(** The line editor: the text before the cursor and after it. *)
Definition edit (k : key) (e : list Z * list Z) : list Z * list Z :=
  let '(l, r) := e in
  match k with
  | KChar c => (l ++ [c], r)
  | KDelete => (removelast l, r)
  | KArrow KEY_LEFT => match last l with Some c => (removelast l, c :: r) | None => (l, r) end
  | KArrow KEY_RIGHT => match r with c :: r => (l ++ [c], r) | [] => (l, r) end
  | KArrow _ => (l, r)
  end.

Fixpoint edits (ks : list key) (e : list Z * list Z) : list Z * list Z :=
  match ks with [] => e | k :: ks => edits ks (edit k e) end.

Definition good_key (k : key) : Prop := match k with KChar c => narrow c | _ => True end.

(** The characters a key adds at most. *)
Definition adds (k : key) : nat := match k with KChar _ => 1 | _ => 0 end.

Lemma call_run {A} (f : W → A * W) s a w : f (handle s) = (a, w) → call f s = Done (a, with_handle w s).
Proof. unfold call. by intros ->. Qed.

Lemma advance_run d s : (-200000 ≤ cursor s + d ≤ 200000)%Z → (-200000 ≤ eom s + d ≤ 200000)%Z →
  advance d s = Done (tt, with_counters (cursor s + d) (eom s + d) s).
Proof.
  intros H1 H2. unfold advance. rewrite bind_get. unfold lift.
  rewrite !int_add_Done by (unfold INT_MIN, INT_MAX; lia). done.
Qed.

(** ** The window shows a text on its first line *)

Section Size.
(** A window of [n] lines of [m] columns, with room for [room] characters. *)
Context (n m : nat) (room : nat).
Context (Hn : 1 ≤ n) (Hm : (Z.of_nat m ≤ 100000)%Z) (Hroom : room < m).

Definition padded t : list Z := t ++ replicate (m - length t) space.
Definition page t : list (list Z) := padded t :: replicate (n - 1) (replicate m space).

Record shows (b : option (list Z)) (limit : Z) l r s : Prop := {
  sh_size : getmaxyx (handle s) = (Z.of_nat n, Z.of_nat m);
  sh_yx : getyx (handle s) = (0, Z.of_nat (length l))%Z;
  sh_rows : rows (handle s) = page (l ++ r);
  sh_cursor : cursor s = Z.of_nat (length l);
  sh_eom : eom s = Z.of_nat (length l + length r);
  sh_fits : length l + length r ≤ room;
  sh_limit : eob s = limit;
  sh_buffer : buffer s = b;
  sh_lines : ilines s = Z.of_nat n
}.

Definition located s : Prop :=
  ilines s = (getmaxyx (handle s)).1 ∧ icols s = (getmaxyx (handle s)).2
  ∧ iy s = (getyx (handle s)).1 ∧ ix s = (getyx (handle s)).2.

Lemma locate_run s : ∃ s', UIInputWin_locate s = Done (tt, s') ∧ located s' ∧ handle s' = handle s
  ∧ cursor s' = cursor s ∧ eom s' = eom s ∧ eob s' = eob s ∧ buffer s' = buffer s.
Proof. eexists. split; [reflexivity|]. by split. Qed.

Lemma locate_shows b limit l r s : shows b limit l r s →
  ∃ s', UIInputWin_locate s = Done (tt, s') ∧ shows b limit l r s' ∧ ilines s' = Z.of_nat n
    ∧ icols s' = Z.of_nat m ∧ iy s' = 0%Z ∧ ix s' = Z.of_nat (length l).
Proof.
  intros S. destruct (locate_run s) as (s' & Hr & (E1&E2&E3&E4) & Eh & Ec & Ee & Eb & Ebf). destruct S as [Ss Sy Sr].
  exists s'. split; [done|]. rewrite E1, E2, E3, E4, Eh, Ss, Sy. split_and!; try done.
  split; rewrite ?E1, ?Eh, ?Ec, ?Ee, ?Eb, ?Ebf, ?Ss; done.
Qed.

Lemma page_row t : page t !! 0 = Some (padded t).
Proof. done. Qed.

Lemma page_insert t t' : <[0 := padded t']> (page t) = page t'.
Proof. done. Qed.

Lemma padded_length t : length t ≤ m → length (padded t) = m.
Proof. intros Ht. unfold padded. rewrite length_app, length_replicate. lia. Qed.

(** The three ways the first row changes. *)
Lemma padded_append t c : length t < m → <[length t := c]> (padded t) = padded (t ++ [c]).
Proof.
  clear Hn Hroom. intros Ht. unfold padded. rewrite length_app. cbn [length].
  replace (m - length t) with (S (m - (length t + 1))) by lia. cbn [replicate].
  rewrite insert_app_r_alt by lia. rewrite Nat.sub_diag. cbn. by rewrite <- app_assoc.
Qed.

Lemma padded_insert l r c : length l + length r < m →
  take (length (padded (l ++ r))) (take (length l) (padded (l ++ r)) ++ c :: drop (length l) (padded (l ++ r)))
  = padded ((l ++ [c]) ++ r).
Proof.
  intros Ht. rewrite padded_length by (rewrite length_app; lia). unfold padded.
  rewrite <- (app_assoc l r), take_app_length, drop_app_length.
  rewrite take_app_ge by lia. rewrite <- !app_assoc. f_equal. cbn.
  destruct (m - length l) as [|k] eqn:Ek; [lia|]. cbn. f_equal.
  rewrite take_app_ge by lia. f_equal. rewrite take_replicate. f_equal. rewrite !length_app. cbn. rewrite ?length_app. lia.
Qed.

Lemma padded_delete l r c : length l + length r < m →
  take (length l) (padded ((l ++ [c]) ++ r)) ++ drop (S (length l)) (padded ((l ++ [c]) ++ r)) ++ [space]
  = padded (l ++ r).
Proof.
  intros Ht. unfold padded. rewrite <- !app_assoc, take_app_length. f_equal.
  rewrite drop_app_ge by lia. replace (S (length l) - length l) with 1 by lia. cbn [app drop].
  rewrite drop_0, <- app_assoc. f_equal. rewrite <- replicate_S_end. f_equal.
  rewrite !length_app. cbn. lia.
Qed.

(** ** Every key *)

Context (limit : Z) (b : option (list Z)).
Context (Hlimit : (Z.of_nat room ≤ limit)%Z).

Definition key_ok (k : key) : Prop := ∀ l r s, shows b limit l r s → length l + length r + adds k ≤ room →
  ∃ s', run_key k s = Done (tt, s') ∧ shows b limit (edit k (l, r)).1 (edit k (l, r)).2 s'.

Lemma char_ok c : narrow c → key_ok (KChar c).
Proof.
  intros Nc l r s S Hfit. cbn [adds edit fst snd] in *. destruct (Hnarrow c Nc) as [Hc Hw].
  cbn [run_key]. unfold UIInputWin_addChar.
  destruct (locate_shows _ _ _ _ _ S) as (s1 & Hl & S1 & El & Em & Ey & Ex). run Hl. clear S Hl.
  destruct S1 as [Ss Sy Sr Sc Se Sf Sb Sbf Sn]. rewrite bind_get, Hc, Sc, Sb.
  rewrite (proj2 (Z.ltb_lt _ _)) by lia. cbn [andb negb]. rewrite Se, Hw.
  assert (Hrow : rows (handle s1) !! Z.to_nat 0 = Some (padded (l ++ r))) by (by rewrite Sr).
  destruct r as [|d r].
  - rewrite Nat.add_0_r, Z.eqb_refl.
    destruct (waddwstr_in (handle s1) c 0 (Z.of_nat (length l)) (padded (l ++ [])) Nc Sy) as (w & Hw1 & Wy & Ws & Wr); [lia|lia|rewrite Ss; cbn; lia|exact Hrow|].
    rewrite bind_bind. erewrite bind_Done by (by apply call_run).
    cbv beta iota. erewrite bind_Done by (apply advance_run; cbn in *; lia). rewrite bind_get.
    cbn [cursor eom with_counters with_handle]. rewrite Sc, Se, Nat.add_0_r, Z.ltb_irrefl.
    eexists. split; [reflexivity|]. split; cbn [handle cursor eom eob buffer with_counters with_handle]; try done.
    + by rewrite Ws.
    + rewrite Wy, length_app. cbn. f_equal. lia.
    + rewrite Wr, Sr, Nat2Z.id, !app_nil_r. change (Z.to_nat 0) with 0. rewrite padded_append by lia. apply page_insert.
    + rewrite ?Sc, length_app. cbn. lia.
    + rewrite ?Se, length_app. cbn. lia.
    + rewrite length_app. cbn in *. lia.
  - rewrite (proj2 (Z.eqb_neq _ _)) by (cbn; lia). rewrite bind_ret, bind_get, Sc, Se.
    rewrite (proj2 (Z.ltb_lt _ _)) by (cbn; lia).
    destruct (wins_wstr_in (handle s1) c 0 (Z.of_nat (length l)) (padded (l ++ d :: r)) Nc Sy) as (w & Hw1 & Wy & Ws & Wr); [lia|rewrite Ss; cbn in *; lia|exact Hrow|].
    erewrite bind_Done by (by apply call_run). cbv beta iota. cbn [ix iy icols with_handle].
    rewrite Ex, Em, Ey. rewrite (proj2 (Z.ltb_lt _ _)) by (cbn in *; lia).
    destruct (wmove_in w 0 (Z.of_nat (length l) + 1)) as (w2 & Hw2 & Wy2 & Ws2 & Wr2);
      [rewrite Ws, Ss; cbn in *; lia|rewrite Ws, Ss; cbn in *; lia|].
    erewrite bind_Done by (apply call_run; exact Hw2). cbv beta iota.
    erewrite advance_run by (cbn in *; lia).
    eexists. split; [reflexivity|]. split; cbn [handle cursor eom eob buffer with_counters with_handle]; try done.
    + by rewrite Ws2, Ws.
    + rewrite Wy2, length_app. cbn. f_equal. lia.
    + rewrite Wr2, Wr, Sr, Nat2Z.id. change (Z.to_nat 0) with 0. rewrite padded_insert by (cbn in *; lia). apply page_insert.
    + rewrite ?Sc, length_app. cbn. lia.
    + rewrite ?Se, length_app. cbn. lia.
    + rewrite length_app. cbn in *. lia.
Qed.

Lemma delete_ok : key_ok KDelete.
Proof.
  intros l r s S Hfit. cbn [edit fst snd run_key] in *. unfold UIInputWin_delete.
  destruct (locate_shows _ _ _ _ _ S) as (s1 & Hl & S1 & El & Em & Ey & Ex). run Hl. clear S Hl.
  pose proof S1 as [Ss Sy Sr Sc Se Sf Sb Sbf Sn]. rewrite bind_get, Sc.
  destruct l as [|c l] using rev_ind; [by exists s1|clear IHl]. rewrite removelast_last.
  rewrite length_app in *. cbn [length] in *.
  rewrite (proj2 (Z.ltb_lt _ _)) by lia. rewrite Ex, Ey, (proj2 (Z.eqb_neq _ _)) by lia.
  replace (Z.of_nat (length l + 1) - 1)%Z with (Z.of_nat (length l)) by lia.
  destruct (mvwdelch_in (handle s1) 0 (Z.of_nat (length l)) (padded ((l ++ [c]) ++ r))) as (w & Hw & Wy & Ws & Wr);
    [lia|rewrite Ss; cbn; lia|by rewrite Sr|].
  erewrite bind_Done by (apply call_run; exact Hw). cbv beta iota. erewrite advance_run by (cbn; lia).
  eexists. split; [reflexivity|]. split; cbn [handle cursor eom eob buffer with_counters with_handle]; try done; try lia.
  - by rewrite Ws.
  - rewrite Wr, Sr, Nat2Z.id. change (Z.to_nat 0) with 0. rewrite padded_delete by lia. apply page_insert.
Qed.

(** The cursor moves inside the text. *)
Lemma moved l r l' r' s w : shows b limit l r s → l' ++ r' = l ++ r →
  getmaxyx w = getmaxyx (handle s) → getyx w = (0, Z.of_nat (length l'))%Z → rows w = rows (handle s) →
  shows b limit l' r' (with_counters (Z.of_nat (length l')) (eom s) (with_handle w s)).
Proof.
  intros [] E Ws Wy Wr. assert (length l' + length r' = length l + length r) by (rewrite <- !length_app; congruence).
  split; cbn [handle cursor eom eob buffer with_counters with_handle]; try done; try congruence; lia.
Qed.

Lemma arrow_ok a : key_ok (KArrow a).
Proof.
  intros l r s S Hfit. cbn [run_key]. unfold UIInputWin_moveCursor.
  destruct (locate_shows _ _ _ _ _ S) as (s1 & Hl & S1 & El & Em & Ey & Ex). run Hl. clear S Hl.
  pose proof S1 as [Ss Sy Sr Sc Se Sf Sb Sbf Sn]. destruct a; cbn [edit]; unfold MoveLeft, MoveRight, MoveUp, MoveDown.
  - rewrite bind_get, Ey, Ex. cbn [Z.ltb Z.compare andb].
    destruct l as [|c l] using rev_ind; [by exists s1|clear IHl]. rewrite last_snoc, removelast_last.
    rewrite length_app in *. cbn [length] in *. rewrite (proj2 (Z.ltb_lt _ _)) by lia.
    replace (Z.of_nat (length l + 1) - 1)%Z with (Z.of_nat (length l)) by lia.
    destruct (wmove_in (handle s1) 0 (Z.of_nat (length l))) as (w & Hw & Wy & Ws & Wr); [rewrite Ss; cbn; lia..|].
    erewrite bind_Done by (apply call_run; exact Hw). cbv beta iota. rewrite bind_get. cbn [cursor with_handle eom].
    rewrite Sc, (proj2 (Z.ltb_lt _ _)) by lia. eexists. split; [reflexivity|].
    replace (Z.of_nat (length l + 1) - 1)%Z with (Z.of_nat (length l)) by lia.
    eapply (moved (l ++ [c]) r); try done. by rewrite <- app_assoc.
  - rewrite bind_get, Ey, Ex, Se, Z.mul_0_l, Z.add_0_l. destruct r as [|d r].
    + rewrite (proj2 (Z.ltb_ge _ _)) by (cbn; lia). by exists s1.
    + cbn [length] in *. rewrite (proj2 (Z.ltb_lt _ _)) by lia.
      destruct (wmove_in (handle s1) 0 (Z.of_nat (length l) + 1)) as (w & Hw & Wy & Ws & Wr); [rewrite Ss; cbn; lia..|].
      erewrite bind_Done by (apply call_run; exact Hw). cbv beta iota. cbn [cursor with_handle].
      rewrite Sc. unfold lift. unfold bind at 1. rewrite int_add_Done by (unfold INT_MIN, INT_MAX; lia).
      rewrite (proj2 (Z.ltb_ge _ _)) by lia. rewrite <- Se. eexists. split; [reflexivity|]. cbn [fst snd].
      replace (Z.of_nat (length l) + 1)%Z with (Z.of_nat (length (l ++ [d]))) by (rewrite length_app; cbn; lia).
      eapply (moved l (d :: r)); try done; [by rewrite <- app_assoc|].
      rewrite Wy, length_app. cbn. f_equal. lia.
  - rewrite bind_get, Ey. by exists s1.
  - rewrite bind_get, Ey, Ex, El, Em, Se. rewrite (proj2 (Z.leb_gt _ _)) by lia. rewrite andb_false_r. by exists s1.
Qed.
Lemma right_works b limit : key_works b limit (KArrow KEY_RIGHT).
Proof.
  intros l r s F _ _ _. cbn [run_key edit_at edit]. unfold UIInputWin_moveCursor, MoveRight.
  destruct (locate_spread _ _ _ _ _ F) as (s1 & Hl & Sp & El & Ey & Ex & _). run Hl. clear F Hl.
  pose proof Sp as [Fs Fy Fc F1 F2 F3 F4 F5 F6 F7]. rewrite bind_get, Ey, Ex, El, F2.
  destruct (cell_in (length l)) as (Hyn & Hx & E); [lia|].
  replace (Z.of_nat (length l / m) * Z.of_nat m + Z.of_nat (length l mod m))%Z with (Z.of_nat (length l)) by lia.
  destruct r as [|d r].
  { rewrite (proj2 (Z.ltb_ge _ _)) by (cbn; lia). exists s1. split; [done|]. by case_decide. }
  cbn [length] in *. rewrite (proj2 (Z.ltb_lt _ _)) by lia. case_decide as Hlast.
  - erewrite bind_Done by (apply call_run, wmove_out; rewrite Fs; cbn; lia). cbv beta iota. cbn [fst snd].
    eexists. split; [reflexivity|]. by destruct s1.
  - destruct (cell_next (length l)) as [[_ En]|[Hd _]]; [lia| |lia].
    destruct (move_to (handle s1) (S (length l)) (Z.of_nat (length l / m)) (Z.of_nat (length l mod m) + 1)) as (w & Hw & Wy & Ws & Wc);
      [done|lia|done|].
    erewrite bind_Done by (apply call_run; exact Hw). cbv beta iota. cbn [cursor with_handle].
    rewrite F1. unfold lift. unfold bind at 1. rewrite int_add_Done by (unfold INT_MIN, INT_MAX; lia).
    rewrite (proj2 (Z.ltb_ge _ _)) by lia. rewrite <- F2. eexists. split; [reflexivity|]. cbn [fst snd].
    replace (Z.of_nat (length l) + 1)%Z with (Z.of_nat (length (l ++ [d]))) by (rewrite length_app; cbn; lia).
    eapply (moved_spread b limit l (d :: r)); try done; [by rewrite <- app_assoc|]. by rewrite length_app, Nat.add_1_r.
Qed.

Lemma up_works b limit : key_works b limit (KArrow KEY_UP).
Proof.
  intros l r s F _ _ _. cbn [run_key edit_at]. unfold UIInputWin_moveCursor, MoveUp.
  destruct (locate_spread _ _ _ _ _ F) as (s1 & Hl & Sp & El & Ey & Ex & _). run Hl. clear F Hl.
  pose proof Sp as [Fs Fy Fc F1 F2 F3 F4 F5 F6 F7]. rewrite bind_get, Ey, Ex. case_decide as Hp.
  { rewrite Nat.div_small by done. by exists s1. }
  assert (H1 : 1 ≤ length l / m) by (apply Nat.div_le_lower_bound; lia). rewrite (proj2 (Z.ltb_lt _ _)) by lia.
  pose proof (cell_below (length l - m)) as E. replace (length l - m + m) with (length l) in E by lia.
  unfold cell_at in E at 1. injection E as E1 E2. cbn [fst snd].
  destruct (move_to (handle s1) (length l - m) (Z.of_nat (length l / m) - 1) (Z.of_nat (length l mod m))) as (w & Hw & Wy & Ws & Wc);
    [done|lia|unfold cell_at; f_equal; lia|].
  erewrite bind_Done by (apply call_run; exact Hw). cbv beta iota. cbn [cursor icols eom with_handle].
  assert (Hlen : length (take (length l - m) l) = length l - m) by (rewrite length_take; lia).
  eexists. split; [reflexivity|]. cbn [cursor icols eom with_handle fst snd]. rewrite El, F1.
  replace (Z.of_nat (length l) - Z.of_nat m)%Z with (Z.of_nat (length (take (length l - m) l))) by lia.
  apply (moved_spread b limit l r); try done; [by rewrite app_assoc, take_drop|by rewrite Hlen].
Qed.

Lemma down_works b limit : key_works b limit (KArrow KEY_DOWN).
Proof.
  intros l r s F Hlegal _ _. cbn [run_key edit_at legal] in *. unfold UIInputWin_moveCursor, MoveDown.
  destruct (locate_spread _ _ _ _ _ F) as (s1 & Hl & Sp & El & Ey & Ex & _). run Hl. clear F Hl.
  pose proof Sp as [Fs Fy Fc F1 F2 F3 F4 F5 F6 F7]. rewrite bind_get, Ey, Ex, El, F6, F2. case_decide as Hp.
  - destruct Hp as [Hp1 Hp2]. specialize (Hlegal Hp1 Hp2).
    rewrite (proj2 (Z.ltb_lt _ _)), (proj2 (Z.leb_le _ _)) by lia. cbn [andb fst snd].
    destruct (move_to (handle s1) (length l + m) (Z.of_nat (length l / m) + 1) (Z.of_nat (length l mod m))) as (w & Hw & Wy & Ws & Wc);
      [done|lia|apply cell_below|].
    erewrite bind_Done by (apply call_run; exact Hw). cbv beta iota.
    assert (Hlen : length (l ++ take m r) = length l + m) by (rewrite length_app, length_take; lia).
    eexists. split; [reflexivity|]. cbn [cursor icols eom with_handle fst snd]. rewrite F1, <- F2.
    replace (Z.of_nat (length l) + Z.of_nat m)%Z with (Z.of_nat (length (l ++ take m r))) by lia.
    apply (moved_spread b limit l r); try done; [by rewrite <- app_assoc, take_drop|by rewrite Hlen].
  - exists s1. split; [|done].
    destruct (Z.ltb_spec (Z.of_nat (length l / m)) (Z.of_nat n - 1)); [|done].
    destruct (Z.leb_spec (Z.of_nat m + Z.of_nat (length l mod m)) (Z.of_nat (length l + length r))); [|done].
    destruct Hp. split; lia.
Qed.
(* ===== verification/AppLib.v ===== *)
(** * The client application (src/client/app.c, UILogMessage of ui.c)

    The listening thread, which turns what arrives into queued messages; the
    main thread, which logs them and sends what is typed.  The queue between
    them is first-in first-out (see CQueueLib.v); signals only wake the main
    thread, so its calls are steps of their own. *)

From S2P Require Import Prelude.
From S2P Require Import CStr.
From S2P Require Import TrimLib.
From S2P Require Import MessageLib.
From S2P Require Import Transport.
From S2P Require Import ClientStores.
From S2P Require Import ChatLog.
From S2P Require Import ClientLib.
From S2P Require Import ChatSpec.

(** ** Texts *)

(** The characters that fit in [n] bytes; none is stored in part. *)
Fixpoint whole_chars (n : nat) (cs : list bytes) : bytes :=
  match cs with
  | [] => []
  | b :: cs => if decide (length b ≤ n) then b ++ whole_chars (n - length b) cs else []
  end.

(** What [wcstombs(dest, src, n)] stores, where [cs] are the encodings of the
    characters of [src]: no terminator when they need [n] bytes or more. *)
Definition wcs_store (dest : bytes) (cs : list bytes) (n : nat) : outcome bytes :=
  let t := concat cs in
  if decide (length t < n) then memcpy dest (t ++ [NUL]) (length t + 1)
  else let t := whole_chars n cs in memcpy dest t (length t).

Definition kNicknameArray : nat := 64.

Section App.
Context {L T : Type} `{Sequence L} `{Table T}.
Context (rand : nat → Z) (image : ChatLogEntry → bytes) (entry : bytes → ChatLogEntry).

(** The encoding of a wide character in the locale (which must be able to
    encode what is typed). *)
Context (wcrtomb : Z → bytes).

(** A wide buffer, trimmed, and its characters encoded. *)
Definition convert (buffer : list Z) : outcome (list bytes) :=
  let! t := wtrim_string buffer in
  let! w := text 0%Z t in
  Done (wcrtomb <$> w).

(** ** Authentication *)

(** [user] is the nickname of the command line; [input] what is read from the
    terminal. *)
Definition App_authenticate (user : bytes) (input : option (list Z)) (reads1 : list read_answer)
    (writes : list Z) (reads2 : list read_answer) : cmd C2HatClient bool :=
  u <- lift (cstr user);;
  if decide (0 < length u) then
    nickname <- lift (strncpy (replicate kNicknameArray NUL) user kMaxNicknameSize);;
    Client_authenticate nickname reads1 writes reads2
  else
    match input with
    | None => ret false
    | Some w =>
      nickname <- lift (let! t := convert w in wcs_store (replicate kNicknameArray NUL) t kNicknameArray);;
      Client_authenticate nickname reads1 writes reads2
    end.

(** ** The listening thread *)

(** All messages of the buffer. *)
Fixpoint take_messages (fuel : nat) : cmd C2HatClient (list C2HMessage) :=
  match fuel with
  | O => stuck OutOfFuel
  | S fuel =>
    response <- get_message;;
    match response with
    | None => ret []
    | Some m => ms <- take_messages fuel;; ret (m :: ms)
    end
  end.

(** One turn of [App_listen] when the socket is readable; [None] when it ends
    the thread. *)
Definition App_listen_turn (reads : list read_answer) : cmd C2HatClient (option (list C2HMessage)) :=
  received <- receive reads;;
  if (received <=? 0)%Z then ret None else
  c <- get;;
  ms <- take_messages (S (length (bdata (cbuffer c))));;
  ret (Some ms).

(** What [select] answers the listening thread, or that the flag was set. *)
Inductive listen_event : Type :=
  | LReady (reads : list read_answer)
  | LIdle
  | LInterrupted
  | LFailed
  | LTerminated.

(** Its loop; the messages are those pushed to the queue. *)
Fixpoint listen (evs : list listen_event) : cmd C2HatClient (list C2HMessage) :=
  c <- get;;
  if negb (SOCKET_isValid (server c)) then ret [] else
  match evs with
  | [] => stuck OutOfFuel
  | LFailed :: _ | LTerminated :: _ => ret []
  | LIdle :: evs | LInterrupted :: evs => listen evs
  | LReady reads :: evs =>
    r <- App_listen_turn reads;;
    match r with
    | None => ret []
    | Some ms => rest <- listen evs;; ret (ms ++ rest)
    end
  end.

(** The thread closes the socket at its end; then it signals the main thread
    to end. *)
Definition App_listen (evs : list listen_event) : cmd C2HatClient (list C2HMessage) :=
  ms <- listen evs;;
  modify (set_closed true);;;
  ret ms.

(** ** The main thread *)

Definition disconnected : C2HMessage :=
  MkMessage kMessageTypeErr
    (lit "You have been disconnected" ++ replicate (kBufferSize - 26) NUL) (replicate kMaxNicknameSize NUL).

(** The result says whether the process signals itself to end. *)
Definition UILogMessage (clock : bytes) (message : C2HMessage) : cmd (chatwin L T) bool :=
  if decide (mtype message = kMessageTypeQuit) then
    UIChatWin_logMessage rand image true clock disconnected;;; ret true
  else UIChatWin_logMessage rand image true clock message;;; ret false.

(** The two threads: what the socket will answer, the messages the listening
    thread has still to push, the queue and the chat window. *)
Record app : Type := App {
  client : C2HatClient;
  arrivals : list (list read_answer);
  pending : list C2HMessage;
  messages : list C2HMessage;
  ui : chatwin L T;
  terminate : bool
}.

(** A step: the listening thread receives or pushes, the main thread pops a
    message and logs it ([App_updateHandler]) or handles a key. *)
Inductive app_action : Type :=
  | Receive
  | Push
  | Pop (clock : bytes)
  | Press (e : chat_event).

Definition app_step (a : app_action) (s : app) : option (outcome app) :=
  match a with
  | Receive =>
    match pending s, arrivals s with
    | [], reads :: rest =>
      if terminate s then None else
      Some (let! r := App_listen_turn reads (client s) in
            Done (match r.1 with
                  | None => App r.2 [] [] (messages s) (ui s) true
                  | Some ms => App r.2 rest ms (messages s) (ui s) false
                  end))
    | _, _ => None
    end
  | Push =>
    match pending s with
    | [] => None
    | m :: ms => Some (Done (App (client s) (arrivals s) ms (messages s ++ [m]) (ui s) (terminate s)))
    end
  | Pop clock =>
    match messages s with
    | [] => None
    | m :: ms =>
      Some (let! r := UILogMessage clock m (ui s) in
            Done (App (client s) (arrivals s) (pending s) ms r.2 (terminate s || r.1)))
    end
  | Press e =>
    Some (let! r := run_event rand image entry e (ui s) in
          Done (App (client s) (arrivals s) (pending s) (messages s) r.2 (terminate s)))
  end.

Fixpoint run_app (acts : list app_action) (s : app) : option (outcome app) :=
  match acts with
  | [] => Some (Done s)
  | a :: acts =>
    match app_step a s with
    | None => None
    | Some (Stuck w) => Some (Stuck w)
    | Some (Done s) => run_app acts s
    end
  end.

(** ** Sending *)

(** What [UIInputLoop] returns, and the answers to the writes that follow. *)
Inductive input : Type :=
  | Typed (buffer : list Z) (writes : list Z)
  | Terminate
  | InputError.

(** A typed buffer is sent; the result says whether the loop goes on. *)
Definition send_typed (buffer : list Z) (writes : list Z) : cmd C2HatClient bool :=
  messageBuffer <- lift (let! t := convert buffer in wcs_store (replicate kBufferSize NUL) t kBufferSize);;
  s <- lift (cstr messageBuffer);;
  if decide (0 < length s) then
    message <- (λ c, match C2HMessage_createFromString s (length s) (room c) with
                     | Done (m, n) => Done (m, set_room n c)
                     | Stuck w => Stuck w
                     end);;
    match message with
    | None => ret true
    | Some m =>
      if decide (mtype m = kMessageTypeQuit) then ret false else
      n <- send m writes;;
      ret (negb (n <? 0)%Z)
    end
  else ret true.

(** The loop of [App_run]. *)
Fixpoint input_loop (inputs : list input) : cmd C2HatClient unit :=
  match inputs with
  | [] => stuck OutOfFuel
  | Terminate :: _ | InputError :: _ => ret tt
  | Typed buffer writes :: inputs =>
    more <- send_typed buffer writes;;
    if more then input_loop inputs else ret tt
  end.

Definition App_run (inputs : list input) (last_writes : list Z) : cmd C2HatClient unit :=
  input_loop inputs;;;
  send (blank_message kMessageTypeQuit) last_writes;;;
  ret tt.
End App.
=-=-=-=-=
*Task item*
Copy down every line of the entries containing the word "UILogMessage".

*Response for this exercise*
(** * The client application (src/client/app.c, UILogMessage of ui.c)
Definition UILogMessage (clock : bytes) (message : C2HMessage) : cmd (chatwin L T) bool :=
      Some (let! r := UILogMessage clock m (ui s) in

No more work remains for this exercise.